Why the centre of Europe is really hard to pinpoint

 

performance and a guided tour

2015-2016

 

The performance explores the notions of self-exoticism and post-colonialism, state mythologies and power in the case of post-communist terrain.
 Eastern Europe could be called the ‘inner Other’ of Europe. After the collapse of the USSR and the end of the Cold War, EU still maintains systems of dominance and control (economical, political, cultural) and structures of inclusion and exclusion. At the same time, the translation of post-colonial discourses to the post-communist condition, in relation to both Russian imperial political history and the contemporary Western European politics, has been problematic.

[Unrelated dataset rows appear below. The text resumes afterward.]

(** * zooManagement.cpp: a shallow embedding and its verified properties

    The program reads a catalogue of candidate names grouped by species
    ([animalNames.txt]) and a batch of arriving animals
    ([arrivingAnimals.txt]), gives every arrival a randomly drawn name of
    its species and appends the enriched records to [newAnimals.txt],
    which it finally prints.

    The embedding follows the source function by function.  Text is
    [string]; a [std::map<string, vector<string>>] is an association list
    kept in key order (the order in which the program iterates over it);
    the files, the two console streams, the clock and the random number
    generator form an explicit [world] threaded through a state and
    exception monad.  The pieces of the C++ standard library whose
    behaviour is platform dependent ([std::stod], the rendering of a
    [double] by [operator<<], the sequence produced by [rand]) are the
    fields of the class [Platform]. *)

From Stdlib Require Import String Ascii List ZArith NArith Bool Arith Lia.
From Stdlib Require Import DecimalString DecimalZ.
Import ListNotations.

Open Scope string_scope.
Open Scope list_scope.

(* ================================================================== *)
(** * Characters and strings as the standard library treats them *)
(* ================================================================== *)

Module Std.

(** The horizontal tab and the line feed. *)
Definition tab : ascii := ascii_of_nat 9.
Definition newline : ascii := ascii_of_nat 10.
Definition comma : ascii := ","%char.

Exhibiting oneself ‘as a Belarusian’ in the historical or ethnographic museum the artist attempts to challenge the stereotypes and the exoticising gaze. 
Explicitly representing oneself as a museum object and the Other, she addresses the spectator's pleasure. At the same time referring to the Judith Butler’s concept of performativity she articulates the process of identity formation through exaggeration and repetition, effort and technique, balancing between spectacularity and boredom. She strives to introduce estrangement and defamiliarisation, not only to the audience but also to oneself.
Performing a Belarusian I am forced to establish my identity when the state or migration regimes interpellate me.
However playing with exoticism one need to ask – what does it mean to be in control of one’s representation? Who can represent whom? Am I not falling into a ‘postcolonial exotic’ – a displacement of multiplicity of lived experiences? And is it enough to reveal these mechanisms to challenge them?